In reading all the customer reviews of Trouble On Triton, both negative and positive, what I found most lacking was any mention of humor. This book is a wonderful, and yes, hilarious, satire of hetero-centricism (if there is such a word). It is a must read for anyone interested in any of the following topics: art and criticism, sex and gender, science fiction. Delany is very good at facing us with our own closed minds. He stands out as one of the most talented writers in English today.

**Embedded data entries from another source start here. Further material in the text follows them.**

(** [struct tr_raft_core]. *)
Record tr_raft_core (V : Type) := Core {
  c_self_id : Z;
  c_membership_transition : tr_raft_membership_transition;
  c_peers : tr_raft_peer_set;
  c_self_is_voter : bool;
  c_role : tr_raft_role;
  c_leader_id : Z;
  c_term : Z;
  c_voted_for : Z;
  c_log : tr_raft_log V;
  c_commit_index : Z;
  c_applied_index : Z;
  c_apply_admitted_index : Z;
  c_pending_apply_index : Z;
  c_campaign_term : Z;
  c_heartbeat_ticks : Z;
  c_election_min_ticks : Z;
  c_election_max_ticks : Z;
  c_election_timeout_ticks : Z;
  c_election_elapsed_ticks : Z;
  c_heartbeat_elapsed_ticks : Z;
  c_check_quorum_elapsed_ticks : Z;
  c_recent_active : Z;
  c_paused_peers : Z;
  c_leadership_transfer_target : Z;
  c_leadership_transfer_elapsed_ticks : Z;
  c_leadership_transfer_sent : bool;
  c_pending_read_context_id : Z;
  c_pending_read_contexts : list Z;
  c_pending_read_index : Z;
  c_pending_read_acks : Z;
  c_waiting_read_contexts : list Z;
  c_max_pending_reads : Z;
  c_pre_votes : Z;
  c_votes : Z;
  c_next_index : list Z;
  c_match_index : list Z;
  c_append_windows : list tr_raft_append_window;
  c_max_inflight_append_requests : Z;
  c_ready_outstanding : bool;
  c_in_call : bool
}.
Arguments Core {V} _ _ _ _ _ _ _ _ _ _ _ _ _ _ _ _ _ _ _ _ _ _ _ _ _ _ _ _ _ _ _ _ _ _ _ _ _ _ _ _ : assert.
Arguments c_self_id {V} _ : assert.
Arguments c_membership_transition {V} _ : assert.
Arguments c_peers {V} _ : assert.
Arguments c_self_is_voter {V} _ : assert.
Arguments c_role {V} _ : assert.
Arguments c_leader_id {V} _ : assert.
Arguments c_term {V} _ : assert.
Arguments c_voted_for {V} _ : assert.
Arguments c_log {V} _ : assert.
Arguments c_commit_index {V} _ : assert.
Arguments c_applied_index {V} _ : assert.
Arguments c_apply_admitted_index {V} _ : assert.
Arguments c_pending_apply_index {V} _ : assert.
Arguments c_campaign_term {V} _ : assert.
Arguments c_heartbeat_ticks {V} _ : assert.
Arguments c_election_min_ticks {V} _ : assert.
Arguments c_election_max_ticks {V} _ : assert.
Arguments c_election_timeout_ticks {V} _ : assert.
Arguments c_election_elapsed_ticks {V} _ : assert.
Arguments c_heartbeat_elapsed_ticks {V} _ : assert.
Arguments c_check_quorum_elapsed_ticks {V} _ : assert.
Arguments c_recent_active {V} _ : assert.
Arguments c_paused_peers {V} _ : assert.
Arguments c_leadership_transfer_target {V} _ : assert.
Arguments c_leadership_transfer_elapsed_ticks {V} _ : assert.
Arguments c_leadership_transfer_sent {V} _ : assert.
Arguments c_pending_read_context_id {V} _ : assert.
Arguments c_pending_read_contexts {V} _ : assert.
Arguments c_pending_read_index {V} _ : assert.
Arguments c_pending_read_acks {V} _ : assert.
Arguments c_waiting_read_contexts {V} _ : assert.
Arguments c_max_pending_reads {V} _ : assert.
Arguments c_pre_votes {V} _ : assert.
Arguments c_votes {V} _ : assert.
Arguments c_next_index {V} _ : assert.
Arguments c_match_index {V} _ : assert.
Arguments c_append_windows {V} _ : assert.
Arguments c_max_inflight_append_requests {V} _ : assert.
Arguments c_ready_outstanding {V} _ : assert.
Arguments c_in_call {V} _ : assert.

(** The hard state at the start of a call. *)
Record tr_raft_before := Before {
  before_role : tr_raft_role;
  before_term : Z;
  before_voted_for : Z
}.

Definition message_eta (r : tr_raft_message) : tr_raft_message :=
  Message
    (m_type r) (m_from r) (m_to r) (m_term r) (m_campaign_term r)
    (m_last_log_index r) (m_last_log_term r) (m_leader_commit r)
    (m_previous_log_index r) (m_previous_log_term r) (m_match_index r)
    (m_reject_hint r) (m_entries r) (m_granted r) (m_context_id r).

#[export] Instance set_m_type : Setter m_type :=
  ltac:(setter message_eta m_type).
#[export] Instance set_m_from : Setter m_from :=
  ltac:(setter message_eta m_from).
#[export] Instance set_m_to : Setter m_to :=
  ltac:(setter message_eta m_to).
#[export] Instance set_m_term : Setter m_term :=
  ltac:(setter message_eta m_term).
#[export] Instance set_m_campaign_term : Setter m_campaign_term :=
  ltac:(setter message_eta m_campaign_term).
#[export] Instance set_m_last_log_index : Setter m_last_log_index :=
  ltac:(setter message_eta m_last_log_index).
#[export] Instance set_m_last_log_term : Setter m_last_log_term :=
  ltac:(setter message_eta m_last_log_term).
#[export] Instance set_m_leader_commit : Setter m_leader_commit :=
  ltac:(setter message_eta m_leader_commit).
#[export] Instance set_m_previous_log_index : Setter m_previous_log_index :=
  ltac:(setter message_eta m_previous_log_index).
#[export] Instance set_m_previous_log_term : Setter m_previous_log_term :=
  ltac:(setter message_eta m_previous_log_term).
#[export] Instance set_m_match_index : Setter m_match_index :=
  ltac:(setter message_eta m_match_index).
#[export] Instance set_m_reject_hint : Setter m_reject_hint :=
  ltac:(setter message_eta m_reject_hint).
#[export] Instance set_m_entries : Setter m_entries :=
  ltac:(setter message_eta m_entries).
#[export] Instance set_m_granted : Setter m_granted :=
  ltac:(setter message_eta m_granted).
#[export] Instance set_m_context_id : Setter m_context_id :=
  ltac:(setter message_eta m_context_id).
Definition tr_wire_v3_fields_valid (w : RaftWireMessageV3) : bool :=
  if negb (w_reserved w =? 0) || (1 <? w_granted w) || (10 <? w_message_type w) ||
     (w_from_node w =? 0) || (w_to_node w =? 0) ||
     (TR_RAFT_MAX_APPEND_ENTRIES <? w_entry_count w)
  then false
  else if ((w_message_type w =? 9) || (w_message_type w =? 10)) &&
          ((w_campaign_term w =? 0) || (w_term w =? 0) || negb (w_entry_count w =? 0))
  then false
  else if negb (w_entry_count w =? 0) && negb (w_message_type w =? 6) then false
  else slots_valid (w_previous_log_index w) (w_entry_count w) 0 (w_entries w).

Definition slot_entry (e : wire_entry) : tr_raft_entry :=
  Entry (we_index e) (we_term e) (we_command_id e) (Z.of_nat (length (we_data e))) (we_data e).

Definition tr_raft_wire_decode_v3 (payload : list Z) : status * option tr_raft_message :=
  match tr_wire_v3_read_fields payload with
  | Some w =>
      if tr_wire_v3_fields_valid w then
        let type := type_of_code (w_message_type w) in
        let read := type_eqb type TR_RAFT_MSG_READ_INDEX_REQUEST ||
                    type_eqb type TR_RAFT_MSG_READ_INDEX_RESPONSE in
        (SALTS_OK,
         Some (Message type (w_from_node w) (w_to_node w) (w_term w)
                 (if read then 0 else w_campaign_term w)
                 (w_last_log_index w) (w_last_log_term w) (w_leader_commit w)
                 (w_previous_log_index w) (w_previous_log_term w) (w_match_index w)
                 (w_reject_hint w)
                 (slot_entry <$> take (Z.to_nat (w_entry_count w)) (w_entries w))
                 (negb (w_granted w =? 0)) (if read then w_campaign_term w else 0)))
      else (SALTS_EPROTO, None)
  | None => (SALTS_EPROTO, None)
  end.
(* ===== verification/WireMessage.v ===== *)
(** * The codec of Raft messages

    The layout of [RaftWireMessageV3] and its reader are inverse, and so are
    the conversions between Raft messages and wire messages. A message comes
    back in its normal form: of an entry only the first [data_length] bytes
    travel, and a read message has no campaign term. *)

From S2P Require Import Prelude Configuration Bytes Vec CoreState Wire WireBinding.
From S2P Require Import WireTheorems.
From Stdlib Require Import ZArith Lia.
From stdpp Require Import base numbers list tactics.
Open Scope Z_scope.
Open Scope raft_scope.

(** ** Well-formed messages *)

Record entry_fields_wf (e : tr_raft_entry) : Prop := {
  efw_index : is_u64 (entry_index e);
  efw_term : is_u64 (entry_term e);
  efw_command : is_u64 (entry_command_id e);
  efw_length : 0 <= entry_data_length e <= Z.of_nat (length (entry_data e));
  efw_data : Forall is_byte (entry_data e)
}.

Record message_wf (m : tr_raft_message) : Prop := {
  mmw_from : is_u64 (m_from m);
  mmw_to : is_u64 (m_to m);
  mmw_term : is_u64 (m_term m);
  mmw_campaign : is_u64 (m_campaign_term m);
  mmw_last_index : is_u64 (m_last_log_index m);
  mmw_last_term : is_u64 (m_last_log_term m);
  mmw_commit : is_u64 (m_leader_commit m);
  mmw_previous_index : is_u64 (m_previous_log_index m);
  mmw_previous_term : is_u64 (m_previous_log_term m);
  mmw_match : is_u64 (m_match_index m);
  mmw_hint : is_u64 (m_reject_hint m);
  mmw_context : is_u64 (m_context_id m);
  mmw_entries : Forall entry_fields_wf (m_entries m)
}.

Definition entry_payload (e : tr_raft_entry) : list Z :=
  take (Z.to_nat (entry_data_length e)) (entry_data e).

Definition entry_normal (e : tr_raft_entry) : tr_raft_entry :=
  Entry (entry_index e) (entry_term e) (entry_command_id e) (entry_data_length e)
    (entry_payload e).

Definition message_normal (m : tr_raft_message) : tr_raft_message :=
  Message (m_type m) (m_from m) (m_to m) (m_term m)
    (if is_read_message m then 0 else m_campaign_term m)
    (m_last_log_index m) (m_last_log_term m) (m_leader_commit m) (m_previous_log_index m)
    (m_previous_log_term m) (m_match_index m) (m_reject_hint m)
    (entry_normal <$> m_entries m) (m_granted m) (m_context_id m).

(** ** Types *)

Lemma type_of_type_code t : t <> TR_RAFT_MSG_INVALID -> type_of_code (type_code t) = t.
Proof. by destruct t. Qed.

Lemma type_code_of_type code :
  0 <= code <= 10 -> type_code (type_of_code code) = code.
Proof.
  intros Hc. assert (code = 0 \/ code = 1 \/ code = 2 \/ code = 3 \/ code = 4 \/ code = 5 \/
    code = 6 \/ code = 7 \/ code = 8 \/ code = 9 \/ code = 10) as Hcases by lia.
  by destruct_or! Hcases; subst code.
Qed.

Lemma type_code_range t : 0 <= type_code t <= 11.
Proof. destruct t; cbn; lia. Qed.

Lemma type_eqb_code t1 t2 :
  type_eqb t1 t2 = (type_code t1 =? type_code t2).
Proof. by destruct t1, t2. Qed.

Section Message.
Context `{WireLaws}.

Hint Rewrite length_write1 length_write2 length_write4 length_write8 length_var_field : wire.

(** ** Slots *)

Definition slot_of (e : tr_raft_entry) : wire_entry :=
  WireEntry (entry_index e) (entry_term e) (entry_command_id e) (entry_payload e).

Record slot_wf (e : wire_entry) : Prop := {
  sw_index : is_u64 (we_index e);
  sw_term : is_u64 (we_term e);
  sw_command : is_u64 (we_command_id e);
  sw_data : Forall is_byte (we_data e);
  sw_length : Z.of_nat (length (we_data e)) < 2 ^ 32
}.

(** Every resize succeeds. *)
Definition resizes : Prop := forall n, wl_resize n = STL_OK.

Lemma fill_slots_spec es slots :
  resizes -> (length es <= length slots)%nat ->
  fill_slots es slots = (SALTS_OK, (slot_of <$> es) ++ drop (length es) slots).
Proof.
  intros Hr. revert slots. induction es as [|e es IH]; intros [|s slots] Hl; cbn in *; try done.
  - lia.
  - rewrite Hr. cbn. rewrite IH by lia. done.
Qed.

Lemma length_wire_slot e : length (wire_slot e) = 24%nat.
Proof. unfold wire_slot. by wire_len. Qed.

Lemma length_slots es : length (concat (wire_slot <$> es)) = (24 * length es)%nat.
Proof.
  induction es as [|e es IH]; [done|]. rewrite fmap_cons. cbn [concat].
  rewrite length_app, length_wire_slot, IH. cbn. lia.
Qed.

Lemma drop_slots k es rest :
  (k <= length es)%nat ->
  drop (24 * k) (concat (wire_slot <$> es) ++ rest) = concat (wire_slot <$> drop k es) ++ rest.
Proof.
  revert es. induction k as [|k IH]; intros es Hk; [by rewrite !drop_0|].
  destruct es as [|e es]; [cbn in Hk; lia|]. cbn [length] in Hk.
  rewrite fmap_cons, skipn_cons. cbn [concat]. rewrite <- (assoc_L (++)).
  rewrite drop_skip by (rewrite length_wire_slot; lia). rewrite length_wire_slot.
  replace (24 * S k - 24)%nat with (24 * k)%nat by lia. apply IH. lia.
Qed.

(** The fixed block before the slots. *)
Definition wire_block (w : RaftWireMessageV3) : list Z :=
  wl_write 1 (w_message_type w) ++ wl_write 1 (w_granted w) ++ wl_write 2 (w_reserved w) ++
  wl_write 4 (w_entry_count w) ++ wl_write 8 (w_from_node w) ++ wl_write 8 (w_to_node w) ++
  wl_write 8 (w_term w) ++ wl_write 8 (w_campaign_term w) ++ wl_write 8 (w_last_log_index w) ++
  wl_write 8 (w_last_log_term w) ++ wl_write 8 (w_leader_commit w) ++
  wl_write 8 (w_previous_log_index w) ++ wl_write 8 (w_previous_log_term w) ++
  wl_write 8 (w_match_index w) ++ wl_write 8 (w_reject_hint w).

Lemma wire_layout_block w :
  wire_layout w = wire_block w ++ concat (wire_slot <$> w_entries w) ++
    concat (var_field <$> (we_data <$> w_entries w)).
Proof. unfold wire_layout, wire_block. by rewrite <- !(assoc_L (++)). Qed.

Lemma length_wire_block w : length (wire_block w) = 96%nat.
Proof. unfold wire_block. by wire_len. Qed.

Lemma slot_fields w k e :
  w_entries w !! k = Some e -> slot_wf e ->
  view_get (wire_layout w) (slot_offset k) 8 = we_index e /\
  view_get (wire_layout w) (slot_offset k + 8) 8 = we_term e /\
  view_get (wire_layout w) (slot_offset k + 16) 8 = we_command_id e.
Proof.
  intros Hk [H1 H2 H3 _ _]. unfold view_get, slot_offset. rewrite wire_layout_block.
  rewrite <- !drop_drop. rewrite (drop_app_length' (wire_block w)) by (by rewrite length_wire_block).
  apply lookup_lt_Some in Hk as Hlt. rewrite drop_slots by lia.
  rewrite (drop_S _ e k Hk), fmap_cons. cbn [concat]. unfold wire_slot at 1 3 5.
  rewrite <- !(assoc_L (++)).
  split; [by apply read_write8|]. split; seek; by apply read_write8.
Qed.

Lemma view_slots_data_at ds pre rest off :
  length pre = off -> Forall (fun d => Z.of_nat (length d) < 2 ^ 32) ds ->
  view_slots_data (pre ++ concat (var_field <$> ds) ++ rest) (length ds) off =
  Some (ds, (off + length (concat (var_field <$> ds)))%nat).
Proof.
  revert pre off. induction ds as [|d ds IH]; intros pre off Hoff Hds.
  { cbn. do 2 f_equal. lia. }
  apply Forall_cons_1 in Hds as [Hd Hds]. rewrite fmap_cons.
  cbn [concat length view_slots_data].
  rewrite <- (assoc_L (++)), view_var_at by done.
  rewrite (assoc_L (++) pre), IH; [|rewrite length_app, length_var_field; lia|done].
  do 2 f_equal. rewrite length_app, length_var_field. lia.
Qed.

Brilliant intellectual satire in SF guise

Trouble on Triton (as it is now retitled--the publisher just called the first edition "Triton,") is one of the finest SF novels ever written. It is also one of the best books on the 1960s ever written, though it is supposedly set much later. Delany uses the semi-utopian setting to convey much of the spirit of the East Village in New York during the sixties, when he played with a band, lived in a commune, had much experimental sex and generally found himself. See Heavenly Breakfast or The Motion of Light in Water to understand the autobiographical background to Trouble on Triton. He creates an extremely unsympathetic protagonist who is ill at ease in a libertarian utopia because he is by natural instinct an uptight conservative who's at a loss in a world where self-definitions vary wildly.This is also from the period when Delany was first becoming profoundly influenced by modern poststructuralist philosophy, and he tries to weave certain ideas (not entirely successfully) into the novel. This is a very, very intellectual book--not at all an easy read. But if you can enjoy a satire on white male piggishness written by a gay black genius, you'll enjoy this book. It's never gotten the audience it deserves because its ideal readers tend to be people who scorn to pick up an SF novel,particularly one with such a deliberately (and mockinglly) cheesy title as Trouble on Triton.

My first intro to Delany - loved it, and will re-read.

It seems with Delany that you either understand him, and he becomes your favorite author, or you completely don't get it and are repulsed by all of his works. This was the first book I read by Delany -- since them I've read Dhalgren (what an awesome book) and the Neveryona series, and a bunch of his earlier works. The setting, Triton, was both believable and extremely surreal. The main character, though somewhat shallow... is absolutely fascinating and fascinatingly dense. This book is full of political, social, sexual and scientific commentary (as with all his later works)... I don't know what it was about it, but I personally couldn't put it down and stayed up all night reading it, and can't wait to re-read it. This is a beautiful and fascinating work, but not for everyone.